> [TASK TO COMPLETE]:
An exact copy of all the data is the required output.

----- EXTRACTED MATERIAL -----

(** One answer per asked outpoint; a spender is a transaction of a
    canonical block with an input naming the outpoint, and no answer means no
    canonical block spends it: spends on competing branches never count. *)
Theorem outpoint_spenders_correct g outpoints :
  graph_ok g ->
  Forall2 (fun o r =>
    match r with
    | Some sp => canonical_spend g o sp
    | None => forall sp, ~ canonical_spend g o sp
    end) outpoints (outpoint_spenders g outpoints).
Proof.
  intros Hok. set (spends := canonical_spend g).
  assert (Hin : forall o sp,
    (o, sp) ∈ concat (block_spenders <$> omap (block_by_hash g) (values (heights_to_hashes g)))
    <-> spends o sp).
  { intros o sp. rewrite list_elem_of_In, in_concat. setoid_rewrite <- list_elem_of_In.
    setoid_rewrite list_elem_of_fmap. setoid_rewrite list_elem_of_omap.
    setoid_rewrite elem_of_values. unfold spends, canonical_spend, is_on_best_chain. split.
    - intros (l & (b & -> & h & [n Hn] & Hb) & Hl). apply elem_of_txs_spenders in Hl
        as (i & tx & inp & Hi & Hinp & -> & ->).
      destruct (ok_retained _ Hok _ _ Hn) as (b' & Hb' & Hh). simplify_eq.
      pose proof (block_by_hash_hash _ _ _ Hok Hb) as <-.
      exists b, i, tx, inp. split_and!; try done. by apply bool_decide_eq_true.
    - intros (b & i & tx & inp & Hb & Hon & Hi & Hinp & -> & ->).
      apply bool_decide_eq_true in Hon. exists (block_spenders b). split; [|].
      + exists b. split; [done|]. exists (hash b). split; [by exists (height b)|done].
      + apply elem_of_txs_spenders. exists i, tx, inp. done. }
  assert (Hmap : forall o, match spenders_map g !! o with
    | Some sp => spends o sp | None => forall sp, ~ spends o sp end).
  { intros o. destruct (fold_insert_lookup
      (concat (block_spenders <$> omap (block_by_hash g) (values (heights_to_hashes g)))) ∅ o)
      as [H1 H2].
    fold (spenders_map g) in H1, H2. destruct (spenders_map g !! o) as [sp|].
    - destruct (H1 sp eq_refl) as [Hl|Hl]; [by rewrite lookup_empty in Hl|by apply Hin].
    - destruct (H2 eq_refl) as [_ Hl]. intros sp Hsp%Hin. by apply (Hl sp). }
  unfold outpoint_spenders. destruct outpoints as [|o os]; [constructor|].
  apply Forall2_fmap_r, Forall_Forall2_diag, Forall_true. intros o'. apply Hmap.
Qed.
End Contract.

(** ** A concrete window

    A chain of blocks [0] - [1] - [2] and a competitor [12] of [2]; the spec
    theorems instantiated on it. *)
Module Example.

Definition ex_bits : CompactDifficulty.CompactDifficulty :=
  CompactDifficulty.mkCompactDifficulty 0x2007ffff 32.
Definition no_shielded : OrchardData := mkOrchardData [] 0.
Definition ex_tx (t : Z) (ins : list TransparentInput) : Transaction :=
  mkTransaction [t] (mkTransparentData ins []) (mkSaplingData [] [] 0) no_shielded no_shielded.
Definition ex_header (h p n : Z) : BlockHeader :=
  mkBlockHeader [h] 4 [p] n 0 [] [] ex_bits [] (Regtest []).
Definition ex_block (h p n : Z) (txs : list Transaction) : ChainHeadBlock :=
  mkChainHeadBlock (mkBlockRef [h] n) [p] (32 * (n + 1))
    (mkBlock (ex_header h p n) txs (mkChainMetadata 0 0 0)) (mkTreeRoots None None None).

Definition b0 := ex_block 0 255 0 [ex_tx 50 []].
Definition b1 := ex_block 1 0 1 [ex_tx 51 [mkTransparentInput [50] 0]].
Definition b2 := ex_block 2 1 2 [ex_tx 52 []].
Definition b12 := ex_block 12 1 2 [ex_tx 62 []].

Definition ex_map : gmap BlockHash TreeEntry :=
  {[ [0] := mkTreeEntry 0 [255] 32; [1] := mkTreeEntry 1 [0] 64;
     [2] := mkTreeEntry 2 [1] 96; [12] := mkTreeEntry 2 [1] 96; [3] := mkTreeEntry 3 [2] 128;
     [13] := mkTreeEntry 3 [12] 128 ]}.
Definition ex_tree (h : BlockHash) : option TreeEntry := ex_map !! h.

Definition entry_okb (e : TreeEntry) : bool :=
  (0 <=? te_height e) && (te_height e <=? Height.MAX_HEIGHT) &&
  match ex_map !! te_parent e with
  | Some e' => (te_height e =? te_height e' + 1) && (te_chainwork e' <? te_chainwork e)
  | None => true
  end.

Lemma ex_tree_ok : tree_ok ex_tree.
Proof.
  assert (map_Forall (fun _ e => entry_okb e = true) ex_map) as Hall
    by (refine (bool_decide_unpack _ _); vm_compute; exact I).
  intros h e He. specialize (Hall h e He). unfold entry_okb in Hall.
  apply andb_prop in Hall as [Hv Hl]. zbool. split; [split; lia|].
  intros e' He'. unfold ex_tree in He'. rewrite He' in Hl. zbool. lia.
Qed.

Definition unwrap_graph {E} (r : result MapBackedSnapshot E) (d : MapBackedSnapshot) :=
  match r with Ok g => g | Err _ => d end.
Definition g0 := from_initial_block b0.
Definition g1 := Eval vm_compute in unwrap_graph (extend g0 b1) g0.
Definition g2 := Eval vm_compute in unwrap_graph (extend g1 b2) g1.
(** The competitor laid down after rewinding to [1]. *)
Definition g12 := Eval vm_compute in
  unwrap_graph (extend (unwrap_graph (rewind_to g2 (reference b1)) g2) b12) g2.

Lemma ex_genuine b e :
  ex_tree (hash b) = Some e -> te_height e = height b -> te_parent e = parent_hash b ->
  genuine ex_tree b.
Proof. intros. exists e. done. Qed.

Ltac ex_genuine := eapply ex_genuine; [vm_compute; reflexivity|reflexivity..].

Lemma g1_ok : graph_ok ex_tree g1.
Proof.
  eapply (extend_ok ex_tree g0 b1); [|ex_genuine|vm_compute; reflexivity].
  apply from_initial_block_ok. ex_genuine.
Qed.
Lemma g2_ok : graph_ok ex_tree g2.
Proof. eapply (extend_ok ex_tree g1 b2); [apply g1_ok|ex_genuine|vm_compute; reflexivity]. Qed.
Lemma g12_ok : graph_ok ex_tree g12.
Proof.
  eapply (extend_ok ex_tree (unwrap_graph (rewind_to g2 (reference b1)) g2) b12);
    [|ex_genuine|vm_compute; reflexivity].
  eapply (rewind_to_ok ex_tree g2 (reference b1)); [apply g2_ok|vm_compute; reflexivity].
Qed.

Lemma moves_keep_contract_witness :
  graph_ok ex_tree g2 /\ graph_ok ex_tree (remove_finalised_blocks g2 1).
Proof.
  split.
  - apply (proj1 (moves_keep_contract ex_tree g1 g1_ok) b2 g2);
      [ex_genuine|vm_compute; reflexivity].
  - apply (moves_keep_contract ex_tree g2 g2_ok).
Defined.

-----

> [SOLUTION]:
(** One answer per asked outpoint; a spender is a transaction of a
    canonical block with an input naming the outpoint, and no answer means no
    canonical block spends it: spends on competing branches never count. *)
Theorem outpoint_spenders_correct g outpoints :
  graph_ok g ->
  Forall2 (fun o r =>
    match r with
    | Some sp => canonical_spend g o sp
    | None => forall sp, ~ canonical_spend g o sp
    end) outpoints (outpoint_spenders g outpoints).
Proof.
  intros Hok. set (spends := canonical_spend g).
  assert (Hin : forall o sp,
    (o, sp) ∈ concat (block_spenders <$> omap (block_by_hash g) (values (heights_to_hashes g)))
    <-> spends o sp).
  { intros o sp. rewrite list_elem_of_In, in_concat. setoid_rewrite <- list_elem_of_In.
    setoid_rewrite list_elem_of_fmap. setoid_rewrite list_elem_of_omap.
    setoid_rewrite elem_of_values. unfold spends, canonical_spend, is_on_best_chain. split.
    - intros (l & (b & -> & h & [n Hn] & Hb) & Hl). apply elem_of_txs_spenders in Hl
        as (i & tx & inp & Hi & Hinp & -> & ->).
      destruct (ok_retained _ Hok _ _ Hn) as (b' & Hb' & Hh). simplify_eq.
      pose proof (block_by_hash_hash _ _ _ Hok Hb) as <-.
      exists b, i, tx, inp. split_and!; try done. by apply bool_decide_eq_true.
    - intros (b & i & tx & inp & Hb & Hon & Hi & Hinp & -> & ->).
      apply bool_decide_eq_true in Hon. exists (block_spenders b). split; [|].
      + exists b. split; [done|]. exists (hash b). split; [by exists (height b)|done].
      + apply elem_of_txs_spenders. exists i, tx, inp. done. }
  assert (Hmap : forall o, match spenders_map g !! o with
    | Some sp => spends o sp | None => forall sp, ~ spends o sp end).
  { intros o. destruct (fold_insert_lookup
      (concat (block_spenders <$> omap (block_by_hash g) (values (heights_to_hashes g)))) ∅ o)
      as [H1 H2].
    fold (spenders_map g) in H1, H2. destruct (spenders_map g !! o) as [sp|].
    - destruct (H1 sp eq_refl) as [Hl|Hl]; [by rewrite lookup_empty in Hl|by apply Hin].
    - destruct (H2 eq_refl) as [_ Hl]. intros sp Hsp%Hin. by apply (Hl sp). }
  unfold outpoint_spenders. destruct outpoints as [|o os]; [constructor|].
  apply Forall2_fmap_r, Forall_Forall2_diag, Forall_true. intros o'. apply Hmap.
Qed.
End Contract.

(** ** A concrete window

    A chain of blocks [0] - [1] - [2] and a competitor [12] of [2]; the spec
    theorems instantiated on it. *)
Module Example.

Definition ex_bits : CompactDifficulty.CompactDifficulty :=
  CompactDifficulty.mkCompactDifficulty 0x2007ffff 32.
Definition no_shielded : OrchardData := mkOrchardData [] 0.
Definition ex_tx (t : Z) (ins : list TransparentInput) : Transaction :=
  mkTransaction [t] (mkTransparentData ins []) (mkSaplingData [] [] 0) no_shielded no_shielded.
Definition ex_header (h p n : Z) : BlockHeader :=
  mkBlockHeader [h] 4 [p] n 0 [] [] ex_bits [] (Regtest []).
Definition ex_block (h p n : Z) (txs : list Transaction) : ChainHeadBlock :=
  mkChainHeadBlock (mkBlockRef [h] n) [p] (32 * (n + 1))
    (mkBlock (ex_header h p n) txs (mkChainMetadata 0 0 0)) (mkTreeRoots None None None).

Definition b0 := ex_block 0 255 0 [ex_tx 50 []].
Definition b1 := ex_block 1 0 1 [ex_tx 51 [mkTransparentInput [50] 0]].
Definition b2 := ex_block 2 1 2 [ex_tx 52 []].
Definition b12 := ex_block 12 1 2 [ex_tx 62 []].

Definition ex_map : gmap BlockHash TreeEntry :=
  {[ [0] := mkTreeEntry 0 [255] 32; [1] := mkTreeEntry 1 [0] 64;
     [2] := mkTreeEntry 2 [1] 96; [12] := mkTreeEntry 2 [1] 96; [3] := mkTreeEntry 3 [2] 128;
     [13] := mkTreeEntry 3 [12] 128 ]}.
Definition ex_tree (h : BlockHash) : option TreeEntry := ex_map !! h.

Definition entry_okb (e : TreeEntry) : bool :=
  (0 <=? te_height e) && (te_height e <=? Height.MAX_HEIGHT) &&
  match ex_map !! te_parent e with
  | Some e' => (te_height e =? te_height e' + 1) && (te_chainwork e' <? te_chainwork e)
  | None => true
  end.

Lemma ex_tree_ok : tree_ok ex_tree.
Proof.
  assert (map_Forall (fun _ e => entry_okb e = true) ex_map) as Hall
    by (refine (bool_decide_unpack _ _); vm_compute; exact I).
  intros h e He. specialize (Hall h e He). unfold entry_okb in Hall.
  apply andb_prop in Hall as [Hv Hl]. zbool. split; [split; lia|].
  intros e' He'. unfold ex_tree in He'. rewrite He' in Hl. zbool. lia.
Qed.

Definition unwrap_graph {E} (r : result MapBackedSnapshot E) (d : MapBackedSnapshot) :=
  match r with Ok g => g | Err _ => d end.
Definition g0 := from_initial_block b0.
Definition g1 := Eval vm_compute in unwrap_graph (extend g0 b1) g0.
Definition g2 := Eval vm_compute in unwrap_graph (extend g1 b2) g1.
(** The competitor laid down after rewinding to [1]. *)
Definition g12 := Eval vm_compute in
  unwrap_graph (extend (unwrap_graph (rewind_to g2 (reference b1)) g2) b12) g2.

Lemma ex_genuine b e :
  ex_tree (hash b) = Some e -> te_height e = height b -> te_parent e = parent_hash b ->
  genuine ex_tree b.
Proof. intros. exists e. done. Qed.

Ltac ex_genuine := eapply ex_genuine; [vm_compute; reflexivity|reflexivity..].

Lemma g1_ok : graph_ok ex_tree g1.
Proof.
  eapply (extend_ok ex_tree g0 b1); [|ex_genuine|vm_compute; reflexivity].
  apply from_initial_block_ok. ex_genuine.
Qed.
Lemma g2_ok : graph_ok ex_tree g2.
Proof. eapply (extend_ok ex_tree g1 b2); [apply g1_ok|ex_genuine|vm_compute; reflexivity]. Qed.
Lemma g12_ok : graph_ok ex_tree g12.
Proof.
  eapply (extend_ok ex_tree (unwrap_graph (rewind_to g2 (reference b1)) g2) b12);
    [|ex_genuine|vm_compute; reflexivity].
  eapply (rewind_to_ok ex_tree g2 (reference b1)); [apply g2_ok|vm_compute; reflexivity].
Qed.

Lemma moves_keep_contract_witness :
  graph_ok ex_tree g2 /\ graph_ok ex_tree (remove_finalised_blocks g2 1).
Proof.
  split.
  - apply (proj1 (moves_keep_contract ex_tree g1 g1_ok) b2 g2);
      [ex_genuine|vm_compute; reflexivity].
  - apply (moves_keep_contract ex_tree g2 g2_ok).
Defined.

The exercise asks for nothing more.